The lines from the start of the records below through the line containing "(s : string)" are to be copied exactly, both ends included, with nothing added.

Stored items
§ §
(** * The scraper registry and the heartbeat scraper of mysqld_exporter

    A shallow embedding of the [collector] package: the scraper registry
    (registerScraper, LookupScraper, IsScraperEnabled, SetScraperEnabled,
    AllScraperFlags, mustRegisterScraperWithDefaults) and the heartbeat
    scraper of [collector/heartbeat.go] (Args, Configure, nowExpr, Scrape).

    Go maps are [gmap]s, Go strings are [string]s, pointers to scraper
    instances are addresses into an explicit store, the output channel of a
    scrape is the list of metrics sent on it, and a Go [error] result is an
    [option error] ([None] is [nil]). *)

From Stdlib Require Import Ascii QArith.
From stdpp Require Import gmap strings list fin_maps functions pretty.

Local Open Scope string_scope.
Local Open Scope list_scope.
Local Open Scope Z_scope.

(** ** Argument model *)

(** The dynamic values an [interface{}] argument value can hold. *)
Inductive value :=
  | VString (s : string)
  | VBool (b : bool)
  | VInt (n : Z)
  | VNil.

(** The dynamic type of a value: what a Go type assertion inspects. *)
Inductive kind := KString | KBool | KInt | KNil.

Definition kindOf (v : value) : kind :=
  match v with
  | VString _ => KString
  | VBool _ => KBool
  | VInt _ => KInt
  | VNil => KNil
  end.

Global Instance kind_eq_dec : EqDecision kind.
Proof. solve_decision. Defined.

Global Instance value_eq_dec : EqDecision value.
Proof. solve_decision. Defined.

(** [argDef] as the literals of [heartbeatArgDefs] build it. *)
Record argDef := mkArgDef {
  name : string;
  help : string;
  defaultValue : value
}.

(** The [Arg] interface as [ScrapeHeartbeat.Args] builds it ([&arg{name, value}])
    and as [Configure] reads it ([arg.Name()], [arg.Value()]). *)
Module Arg.
Record t := mk {
  Name : string;
  Value : value
}.
End Arg.

Global Instance Arg_eq_dec : EqDecision Arg.t.
Proof. solve_decision. Defined.

(** Go [error] values.  [Errorf] is the result of [fmt.Errorf] with its
    formatted message; [ErrLibrary] stands for an error produced by a library
    the package calls ([database/sql], [strconv]). *)
Inductive error :=
  | Errorf (msg : string)
  | ErrWrongArgType (scraper argName : string) (v : value)
  | ErrUnknownArg (scraper argName : string)
  | ErrLibrary (msg : string).

Global Instance error_eq_dec : EqDecision error.
Proof. solve_decision. Defined.

(** Modelled from the spec: [wrongArgTypeError], called by [Configure], whose
    body is not available; the spec says the wrong-type error bears the
    scraper name and the argument name.  The value is kept as passed. *)
Definition wrongArgTypeError (scraper argName : string) (v : value) : error :=
  ErrWrongArgType scraper argName v.

(** Modelled from the spec: [unknownArgError], called by [Configure], whose
    body is not available; the spec says the unknown-argument error bears
    the scraper name and the argument name. *)
Definition unknownArgError (scraper argName : string) : error :=
  ErrUnknownArg scraper argName.

(** Modelled from the spec: [defaultArgs], called by
    [mustRegisterScraperWithDefaults], whose body is not available; the spec
    says it materializes one Arg per ArgDef using its default. *)
Definition defaultArgs (defs : list argDef) : list Arg.t :=
  (λ d, Arg.mk (name d) (defaultValue d)) <$> defs.

(** What an error says about its origin. *)
Inductive errorKind := WrongType | UnknownArgument.

Definition errorKindOf (e : error) : option errorKind :=
  match e with
  | ErrWrongArgType _ _ _ => Some WrongType
  | ErrUnknownArg _ _ => Some UnknownArgument
  | _ => None
  end.

Definition errorScraper (e : error) : option string :=
  match e with
  | ErrWrongArgType s _ _ | ErrUnknownArg s _ => Some s
  | _ => None
  end.

Definition errorArg (e : error) : option string :=
  match e with
  | ErrWrongArgType _ a _ | ErrUnknownArg _ a => Some a
  | _ => None
  end.

(** The declaration of an argument name in a list of definitions: the first
    definition carrying that name. *)
Fixpoint lookupArgDef (defs : list argDef) (n : string) : option argDef :=
  match defs with
  | [] => None
  | d :: defs' => if decide (name d = n) then Some d else lookupArgDef defs' n
  end.

(** The validation rule in the spec's words: an argument whose name is
    absent from the definitions is an unknown argument; one whose value's
    variant tag differs from the declared default's tag has the wrong type. *)
Definition specCheck (defs : list argDef) (a : Arg.t) : option errorKind :=
  match lookupArgDef defs (Arg.Name a) with
  | None => Some UnknownArgument
  | Some d =>
      if decide (kindOf (Arg.Value a) = kindOf (defaultValue d)) then None
      else Some WrongType
  end.

(** ** The heartbeat scraper *)

Module Heartbeat.

Definition heartbeat : string := "heartbeat".

Definition heartbeatDatabase : string := "database".
Definition heartbeatTable : string := "table".
Definition heartbeatUtc : string := "utc".

Definition heartbeatArgDefs : list argDef :=
  [ mkArgDef heartbeatDatabase
      "Database from where to collect heartbeat data"
      (VString "heartbeat");
    mkArgDef heartbeatTable
      "Database from where to collect heartbeat data"
      (VString "heartbeat");
    mkArgDef heartbeatUtc
      "Use UTC for timestamps of the current server (`pt-heartbeat` is called with `--utc`)"
      (VBool false) ].

(** The fields of the struct; the embedded [sync.RWMutex] has no content in
    a sequential model. *)
Record ScrapeHeartbeat := mk {
  database : string;
  enabled : bool;
  table : string;
  utc : bool
}.

(** [&ScrapeHeartbeat{}]: every field at its zero value. *)
Definition zero : ScrapeHeartbeat := mk "" false "" false.

Definition Name (s : ScrapeHeartbeat) : string := "heartbeat".
Definition Help (s : ScrapeHeartbeat) : string := "Collect from heartbeat".

Definition Enabled (s : ScrapeHeartbeat) : bool := enabled s.

Definition SetEnabled (s : ScrapeHeartbeat) (b : bool) : ScrapeHeartbeat :=
  mk (database s) b (table s) (utc s).

Definition Args (s : ScrapeHeartbeat) : list Arg.t :=
  [ Arg.mk heartbeatDatabase (VString (database s));
    Arg.mk heartbeatTable (VString (table s));
    Arg.mk heartbeatUtc (VBool (utc s)) ].

(** One iteration of the loop of [Configure]: the [switch] on [arg.Name()]
    with its type assertions.  [inr] is the early [return] of an error. *)
Definition configureArg (s : ScrapeHeartbeat) (a : Arg.t)
  : ScrapeHeartbeat + error :=
  if decide (Arg.Name a = heartbeatDatabase) then
    match Arg.Value a with
    | VString d => inl (mk d (enabled s) (table s) (utc s))
    | _ => inr (wrongArgTypeError (Name s) (Arg.Name a) (Arg.Value a))
    end
  else if decide (Arg.Name a = heartbeatTable) then
    match Arg.Value a with
    | VString t => inl (mk (database s) (enabled s) t (utc s))
    | _ => inr (wrongArgTypeError (Name s) (Arg.Name a) (Arg.Value a))
    end
  else if decide (Arg.Name a = heartbeatUtc) then
    match Arg.Value a with
    | VBool u => inl (mk (database s) (enabled s) (table s) u)
    | _ => inr (wrongArgTypeError (Name s) (Arg.Name a) (Arg.Value a))
    end
  else inr (unknownArgError (Name s) (Arg.Name a)).

(** [Configure]: the receiver is mutated in place, so the state reached
    when the error is returned is part of the result. *)
Fixpoint Configure (s : ScrapeHeartbeat) (args : list Arg.t)
  : ScrapeHeartbeat * option error :=
  match args with
  | [] => (s, None)
  | a :: args' =>
      match configureArg s a with
      | inl s' => Configure s' args'
      | inr e => (s, Some e)
      end
  end.

(** The write an accepted argument performs, in the spec's words: the
    field named by the argument takes the argument's value.  Anything else
    leaves the state as it is. *)
Definition assign (s : ScrapeHeartbeat) (a : Arg.t) : ScrapeHeartbeat :=
  match Arg.Name a, Arg.Value a with
  | "database", VString d => mk d (enabled s) (table s) (utc s)
  | "table", VString t => mk (database s) (enabled s) t (utc s)
  | "utc", VBool u => mk (database s) (enabled s) (table s) u
  | _, _ => s
  end.

Definition nowExpr (utc : bool) : string :=
  if utc then "UTC_TIMESTAMP(6)" else "NOW(6)".

(** *** Scrape *)

(** [strconv.Itoa]: the decimal rendering of an [int]. *)
Definition Itoa (i : Z) : string := pretty i.

(** [prometheus.BuildFQName]. *)
Definition BuildFQName (namespace subsystem nm : string) : string :=
  if decide (nm = "") then ""
  else if decide (namespace ≠ "" ∧ subsystem ≠ "") then
    namespace +:+ "_" +:+ subsystem +:+ "_" +:+ nm
  else if decide (namespace ≠ "") then namespace +:+ "_" +:+ nm
  else if decide (subsystem ≠ "") then subsystem +:+ "_" +:+ nm
  else nm.

(** [prometheus.Desc], as far as [NewDesc] is given it here. *)
Record Desc := mkDesc {
  fqName : string;
  descHelp : string;
  variableLabels : list string
}.

Inductive ValueType := CounterValue | GaugeValue | UntypedValue.

(** What one row of the result set gives to [heartbeatRows.Scan(&ts, &now,
    &serverId)]: an error, or the three columns. *)
Inductive row :=
  | ScanError (e : error)
  | Scanned (ts now : string) (serverId : Z).

(** What the loop over the rows ends in: a returned error value, or a panic
    of [MustNewConstMetric]. *)
Inductive ending :=
  | Return (err : option error)
  | Panic.

Definition heartbeatQuery (nowE db tbl : string) : string :=
  "SELECT UNIX_TIMESTAMP(ts), UNIX_TIMESTAMP(" +:+ nowE
    +:+ "), server_id from `" +:+ db +:+ "`.`" +:+ tbl +:+ "`".

Section Scrape.

(** [float64] and [strconv.ParseFloat(_, 64)] belong to the Go runtime and
    library; [namespace] is a constant of the package declared in another
    file. *)
Context {float64 : Type}.
Variable ParseFloat : string → float64 + error.
Variable namespace : string.

Record Metric := mkMetric {
  desc : Desc;
  valueType : ValueType;
  metricValue : float64;
  labelValues : list string
}.

Definition HeartbeatStoredDesc : Desc :=
  mkDesc (BuildFQName namespace heartbeat "stored_timestamp_seconds")
    "Timestamp stored in the heartbeat table." ["server_id"].

Definition HeartbeatNowDesc : Desc :=
  mkDesc (BuildFQName namespace heartbeat "now_timestamp_seconds")
    "Timestamp of the current server." ["server_id"].

(** [prometheus.MustNewConstMetric]: panics ([None]) when the number of
    label values is not the number of variable labels of the descriptor. *)
Definition MustNewConstMetric (d : Desc) (vt : ValueType) (v : float64)
    (labels : list string) : option Metric :=
  if decide (length labels = length (variableLabels d)) then
    Some (mkMetric d vt v labels)
  else None.

(** The loop [for heartbeatRows.Next() { ... }]: the metrics sent on the
    channel, in order, and how the loop ends. *)
Fixpoint scrapeRows (rows : list row) : list Metric * ending :=
  match rows with
  | [] => ([], Return None)
  | ScanError e :: _ => ([], Return (Some e))
  | Scanned ts now serverId :: rows' =>
      match ParseFloat ts with
      | inr e => ([], Return (Some e))
      | inl tsFloatVal =>
          match ParseFloat now with
          | inr e => ([], Return (Some e))
          | inl nowFloatVal =>
              let serverId := Itoa serverId in
              match MustNewConstMetric HeartbeatNowDesc GaugeValue
                      nowFloatVal [serverId] with
              | None => ([], Panic)
              | Some m1 =>
                  match MustNewConstMetric HeartbeatStoredDesc GaugeValue
                          tsFloatVal [serverId] with
                  | None => ([m1], Panic)
                  | Some m2 =>
                      let '(sent, e) := scrapeRows rows' in
                      (m1 :: m2 :: sent, e)
                  end
              end
          end
      end
  end.

(** [Scrape]: [db] is [db.QueryContext(ctx, _)], the answer of the data
    source to a query under the supplied context. *)
Definition Scrape (s : ScrapeHeartbeat) (db : string → list row + error)
  : list Metric * ending :=
  let query := heartbeatQuery (nowExpr (utc s)) (database s) (table s) in
  match db query with
  | inr err => ([], Return (Some err))
  | inl heartbeatRows => scrapeRows heartbeatRows
  end.

(** The two samples of a row, in the order they are sent. *)
Definition rowSamples (tsVal nowVal : float64) (serverId : Z) : list Metric :=
  [ mkMetric HeartbeatNowDesc GaugeValue nowVal [Itoa serverId];
    mkMetric HeartbeatStoredDesc GaugeValue tsVal [Itoa serverId] ].

(** A row the loop body gets through: it scans and both timestamps parse. *)
Definition rowParses (r : row) : option (list Metric) :=
  match r with
  | ScanError _ => None
  | Scanned ts now serverId =>
      match ParseFloat ts, ParseFloat now with
      | inl tsVal, inl nowVal => Some (rowSamples tsVal nowVal serverId)
      | _, _ => None
      end
  end.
§ §
Answer to this problem
(** * The scraper registry and the heartbeat scraper of mysqld_exporter

    A shallow embedding of the [collector] package: the scraper registry
    (registerScraper, LookupScraper, IsScraperEnabled, SetScraperEnabled,
    AllScraperFlags, mustRegisterScraperWithDefaults) and the heartbeat
    scraper of [collector/heartbeat.go] (Args, Configure, nowExpr, Scrape).

    Go maps are [gmap]s, Go strings are [string]s, pointers to scraper
    instances are addresses into an explicit store, the output channel of a
    scrape is the list of metrics sent on it, and a Go [error] result is an
    [option error] ([None] is [nil]). *)

From Stdlib Require Import Ascii QArith.
From stdpp Require Import gmap strings list fin_maps functions pretty.

Local Open Scope string_scope.
Local Open Scope list_scope.
Local Open Scope Z_scope.

(** ** Argument model *)

(** The dynamic values an [interface{}] argument value can hold. *)
Inductive value :=
  | VString (s : string)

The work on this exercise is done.